Containerization Mechanisms: Cgroups
Today we’ll be continuing our post series on containerization mechanisms. In our last article on containerization, we talked about isolating processes using the namespaces mechanism. For containerization though, isolating resources isn’t enough. If we launch an application in an isolated environment, we should be sure it has been allocated enough resources and not use an inordinate amount, interrupting the rest of the system. For this task, the Linux kernel has a special mechanism, cgroups (short for control groups), which we will talk about today.
Cgroups is a particularly relevant topic today: kernel version 4.5, which was released in January of last year year, was officially equipped with the latest version of this mechanism: cgroup v2.
While working on it, cgroups was entirely rewritten.
Why did this require so many radical changes? To answer this question, let’s look at how the first version of cgroups came to be.
Cgroups: A Brief History
Development on cgroups was started in 2006 by Google employees Paul Menage and Rohit Seth. At that time, the term “control group” still wasn’t in use, and instead they used “process containers”. Naturally, their initial goal wasn’t to create the cgroups we see today. The original idea was much more modest: to improve the cpuset mechanism for distributing processor time and memory between tasks. But over time, everything grew into a much bigger project.
By the end of 2007, the name process container was replaced by control groups. This was done to avoid confusion with the term “container” (at that time, OpenVZ was in active development, and the word “container” was being used as we known it today).
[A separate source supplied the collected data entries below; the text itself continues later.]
(** C2 (as amended). The service is taken to answer [NotFound] only for a
    table that is absent. A second run of [main] from the world the first
    run ended in, with the same requests refused, ends in that same world.
    When the first run returned normally, a second run changes nothing in
    any world with the tables the first run left and the same jobs in the
    period, whatever requests the service then refuses and whatever jobs
    from the day of the run on the metadata has gained. A table for which
    [can_insert_data] answers false is left as it is by a run, rows and
    row count. A run keeps the invariant that no table holds two loads of
    the same month. A report whose table gained rows in the first run is
    not let through by [can_insert_data] in the second, and is skipped
    when the service answers every request. With the service answering
    every request, a report that a finished first run let through and
    that added no row, its frame being empty, is let through again in the
    second run and is the empty frame again. *)
Theorem main_idempotent g w :
  loaded g ->
  let w1 := (main g w).2 in
  (no_not_found (failing w) -> (main g w1).2 = w1) /\
  ((main g w).1 = inr tt ->
   forall w2,
     bq_tables w2 = bq_tables w1 -> no_not_found (failing w2) ->
     (period_jobs g w2 = period_jobs g w \/
      exists later,
        bq_jobs w2 = bq_jobs w ++ later /\
        Forall (fun j => forall t, Job.start_time j = Some t ->
                                   timestamp_of_date (date_tc g) <= t) later) ->
     (main g w2).2 = w2) /\
  (forall table_name,
     can_insert_data g table_name w = (inr false, w) ->
     bq_tables w1 !! billing_table_id g table_name
       = bq_tables w !! billing_table_id g table_name /\
     length (rows_at w1 (billing_table_id g table_name))
       = length (rows_at w (billing_table_id g table_name))) /\
  (no_not_found (failing w) -> one_load_per_month w -> one_load_per_month w1) /\
  (forall table_name,
     table_name ∈ (reports g).*1 ->
     no_not_found (failing w) ->
     rows_at w1 (billing_table_id g table_name)
       <> rows_at w (billing_table_id g table_name) ->
     (can_insert_data g table_name w1).1 <> inr true /\
     ((forall r, failing w r = None) ->
      can_insert_data g table_name w1 = (inr false, w1))) /\
  (forall table_name func_ref,
     (table_name, func_ref) ∈ reports g ->
     (forall r, failing w r = None) ->
     (main g w).1 = inr tt ->
     can_insert_data g table_name w = (inr true, w) ->
     rows_at w1 (billing_table_id g table_name)
       = rows_at w (billing_table_id g table_name) ->
     can_insert_data g table_name w1 = (inr true, w1) /\
     func_ref w1 = (inr [], w1)).
Proof.
  intros Hl. cbv zeta. unfold main.
  pose proof (reports_ok g Hl) as Hok.
  assert (Forall (fun it : string * M DataFrame => forall w, (it.2 w).2 = w) (reports g))
    as Hws by (eapply Forall_impl; [exact Hok|]; by intros it []).
  destruct (for_reports_frame g (reports g) w Hws) as (Hj & Hf & _).
  split_and!.
  - intros Hnf.
    apply (for_reports_settled g (reports g) (reports_NoDup g) Hok w); try done.
    + unfold period_jobs. by rewrite Hj.
    + by rewrite Hf.
  - intros Hres w2 Htab Hnf2 Hjobs.
    apply (for_reports_settled g (reports g) (reports_NoDup g) Hok w); try done.
    + intros t _. by rewrite Htab.
    + destruct Hjobs as [Hp|(later & Hb & Hlater)]; [done|].
      by apply (period_jobs_later g w w2 later).
    + intros e He. rewrite Hres in He. discriminate.
  - intros table_name Hgate. rewrite can_insert_data_eq in Hgate.
    injection Hgate as Hgate.
    pose proof (for_reports_denied g (reports g) table_name Hws w Hgate) as Ht.
    split; [done|]. unfold rows_at. by rewrite Ht.
  - intros Hnf. by apply for_reports_one_load.
  - intros table_name Hin Hnf Hch. rewrite can_insert_data_eq. cbn [fst].
    pose proof (for_reports_gained g (reports g) table_name (reports_NoDup g) Hok Hin w
                  Hnf Hch) as Hno.
    split; [done|]. intros Hnone. f_equal.
    unfold gate_outcome in *. rewrite Hf, !Hnone in *.
    destruct (bq_tables _ !! _) as [t|]; [|done].
    by destruct (bool_decide _).
  - intros table_name func_ref Hin Hnone Hres Hgate Hrows.
    rewrite can_insert_data_eq in Hgate |- *. injection Hgate as Hgate.
    destruct (for_reports_empty_again g (reports g) table_name func_ref
                (reports_NoDup g) Hok Hin w Hnone Hres Hgate Hrows) as [H1 H2].
    split; [by rewrite H1|done].
Qed.

(** Two finished queries in February 2024, run twice on 2024-03-15: the
    second run changes nothing, also when the metadata has gained a query
    of 2024-03-15 and every load is refused; the detail report is skipped
    in it. *)
Lemma main_idempotent_witness :
  (main globals_march (main globals_march world_busy).2).2
    = (main globals_march world_busy).2 /\
  (let w2 :=
     {| bq_tables := bq_tables (main globals_march world_busy).2;
        bq_jobs := jobs_two_tib ++ [job_march_15];
        cs_blobs := [];
        failing := fun r => match r with
                            | LoadTable _ => Some (ServiceError "403")
                            | _ => None
                            end |} in
   (main globals_march w2).2 = w2) /\
  can_insert_data globals_march "bq_jobs_costs_detail" (main globals_march world_busy).2
    = (inr false, (main globals_march world_busy).2).
Proof.
  assert (loaded globals_march) as Hl.
  { split; [|reflexivity]. unfold valid. repeat split; by vm_compute. }
  destruct (main_idempotent globals_march world_busy Hl) as (H1 & H2 & _ & _ & H5 & _).
  split_and!.
  - apply H1. intros r. discriminate.
  - cbv zeta. apply H2; [reflexivity|reflexivity| |].
    + intros [| | |]; discriminate.
    + right. exists [job_march_15]. split; [reflexivity|].
      apply Forall_cons_2; [|apply Forall_nil_2].
      intros t [= <-]. reflexivity.
  - apply (H5 "bq_jobs_costs_detail"%string).
    + vm_compute. apply list_elem_of_further, list_elem_of_here.
    + intros r. discriminate.
    + vm_compute. discriminate.
    + reflexivity.
Defined.

(** * Further properties *)

(** ** More on the module globals *)

Lemma str_split_cons sep s : exists x xs, str_split sep s = x :: xs.
Proof.
  destruct s as [|c s]; cbn; [by eexists _, _|].
  destruct (Ascii.eqb c sep); [by eexists _, _|].
  destruct (str_split sep s); by eexists _, _.
Qed.

Lemma str_split_spec (sep : ascii) (s : string) :
  str_split sep s <> [] /\
  length (str_split sep s) = S (count_char sep s) /\
  Forall (fun x => count_char sep x = 0%nat) (str_split sep s) /\
  str_join sep (str_split sep s) = s.
Proof.
  induction s as [|c s (Hne & Hlen & Hall & Hjoin)].
  - cbn. split_and!; try done. by repeat constructor.
  - cbn [str_split count_char].
    destruct (Ascii.eqb c sep) eqn:E.
    + apply Ascii.eqb_eq in E as ->.
      split_and!; try done.
      * cbn. by rewrite Hlen.
      * by constructor.
      * destruct (str_split sep s) as [|x xs] eqn:Es; [done|].
        cbn [str_join]. cbn. by rewrite <- Hjoin.
    + destruct (str_split sep s) as [|x xs] eqn:Es; [done|].
      split_and!; try done.
      * apply Forall_cons in Hall as [Hx Hxs].
        constructor; [|done]. cbn. by rewrite E, Hx.
      * destruct xs as [|y ys]; cbn in *; by rewrite <- Hjoin.
Qed.

(** X1. [s.split(',')] never returns an empty list, it has one item more
    than [s] has commas, no item holds a comma, and joining the items
    with commas gives [s] back. *)
Theorem str_split_join (sep : ascii) (s : string) :
  str_split sep s <> [] /\
  length (str_split sep s) = S (count_char sep s) /\
  Forall (fun x => count_char sep x = 0%nat) (str_split sep s) /\
  str_join sep (str_split sep s) = s.
Proof. apply str_split_spec. Qed.

(** X2. Loading the module fails with [KeyError] on the first of the six
    variables that is not set, whatever the date. *)
Theorem module_init_key_error (environ : gmap string string) (today : date)
    (before : list string) (k : string) (after : list string) :
  required_vars = before ++ k :: after ->
  Forall (fun v => is_Some (environ !! v)) before ->
  environ !! k = None ->
  module_init environ today = inl (KeyError k).
Proof.
  intros Hsplit Hbefore Hk. unfold module_init, getenv.
  unfold required_vars in Hsplit.
  repeat (destruct before as [|b before];
    [injection Hsplit as <- <-; by rewrite Hk
    |injection Hsplit as <- Hsplit;
     apply Forall_cons in Hbefore as [[? ->] Hbefore]]).
  by destruct before.
Qed.

Lemma module_init_key_error_witness :
  module_init (delete "BUCKET_NAME"%string environ_example) (mkdate 2024 3 15)
    = inl (KeyError "BUCKET_NAME").
Proof.
  apply (module_init_key_error _ _ ["PROJECT_ID"%string] "BUCKET_NAME"%string
           ["MAIN_TABLE_NAME"; "BIQUERY_PROJECTS"; "BILLING_PROJECT_ID";
            "BILLING_DATASET_ID"]%string).
  - reflexivity.
  - apply Forall_cons_2; [eexists; reflexivity|apply Forall_nil_2].
  - reflexivity.
Defined.



(** ** More on the reporting period *)

Lemma previous_month_first_month d :
  year d = 1 -> month d = 1 -> previous_month d = None.
Proof.
  destruct d as [y m d]. cbn [year month]. intros -> ->.
  unfold previous_month, sub_days, toordinal. cbn [year month day].
  replace (ymd2ord 1 1 d - d) with 0
    by (unfold ymd2ord; change (days_before_year 1 + days_before_month 1 1) with 0; lia).
  reflexivity.
Qed.

Lemma previous_month_ext (d1 d2 : date) :
  valid d1 -> valid d2 -> year d1 = year d2 -> month d1 = month d2 ->
  previous_month d1 = previous_month d2.
Proof.
  intros Hv1 Hv2 Hy Hm.
  destruct (decide ((year d1, month d1) = (1, 1))) as [E|Hne].
  - injection E as E1 E2.
    rewrite !previous_month_first_month; congruence.
  - rewrite !previous_month_eq; try done; [|congruence].
    cbv zeta. by rewrite Hy, Hm.
Qed.

(** X4. The period depends on the year and month of [today] only: on any
    two days of one month the module computes the same first day, last day
    and key (or fails alike), so a run late in the month checks for the
    same rows as a run early in it. *)
Theorem previous_month_same_month (d1 d2 : date) :
  valid d1 -> valid d2 -> year d1 = year d2 -> month d1 = month d2 ->
  previous_month d1 = previous_month d2.
Proof. intros Hv1 Hv2 Hy Hm. by apply previous_month_ext. Qed.

Lemma previous_month_same_month_witness :
  previous_month (mkdate 2024 3 1) = previous_month (mkdate 2024 3 31).
Proof.
  apply previous_month_same_month; try reflexivity;
    unfold valid; repeat split; by vm_compute.
Defined.

(** X5. The period is the whole month just before that of [today]: its
    last day is the eve of the first day of today's month, it has as many
    days as that month has, and it ends before [today]. *)
Theorem previous_month_adjacent (today first_day last_day : date) (key : string) :
  valid today ->
  previous_month today = Some (first_day, last_day, key) ->
  toordinal last_day + 1 = ymd2ord (year today) (month today) 1 /\
  toordinal last_day - toordinal first_day + 1
    = days_in_month (year first_day) (month first_day) /\
  toordinal first_day <= toordinal last_day < toordinal today /\
  valid first_day /\ valid last_day.
Proof.
  intros Hv Hp.
  destruct (decide ((year today, month today) = (1, 1))) as [E|Hne].
  { injection E as E1 E2. by rewrite previous_month_first_month in Hp. }
  rewrite previous_month_eq in Hp by done. cbv zeta in Hp.
  injection Hp as <- <- <-.
  destruct Hv as (Hy & Hm & Hd).
  pose proof (month_before_range (year today) _ Hm) as Hpm.
  pose proof (ymd2ord_day0 (year today) _ Hm) as H0.
  set (py := (month_before (year today) (month today)).1) in *.
  set (pm := (month_before (year today) (month today)).2) in *.
  pose proof (days_in_month_range py pm Hpm) as Hdim.
  assert (1 <= py <= MAXYEAR) as Hpy.
  { subst py. unfold month_before, MAXYEAR, MINYEAR in *.
    destruct (Z.eqb_spec (month today) 1) as [E|E]; cbn; [|lia].
    assert (year today <> 1) by (intros E'; apply Hne; by rewrite E, E'). lia. }
  unfold toordinal, valid, MINYEAR. cbn [year month day].
  unfold ymd2ord in *. split_and!; lia.
Qed.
In 2008, the cgroups mechanism was officially added to the Linux kernel (ver. 2.6.24). What was so new about this version?
Not a single system call for cgroups was added. As for the biggest changes, we should mention the cgroups filesystem, cgroupfs.
In init/main.c, references were added to functions that activate cgroups during bootup: cgroup_init and cgroup_init_early. Some less significant functions used for spawning and ending processes were modified: fork() and exit().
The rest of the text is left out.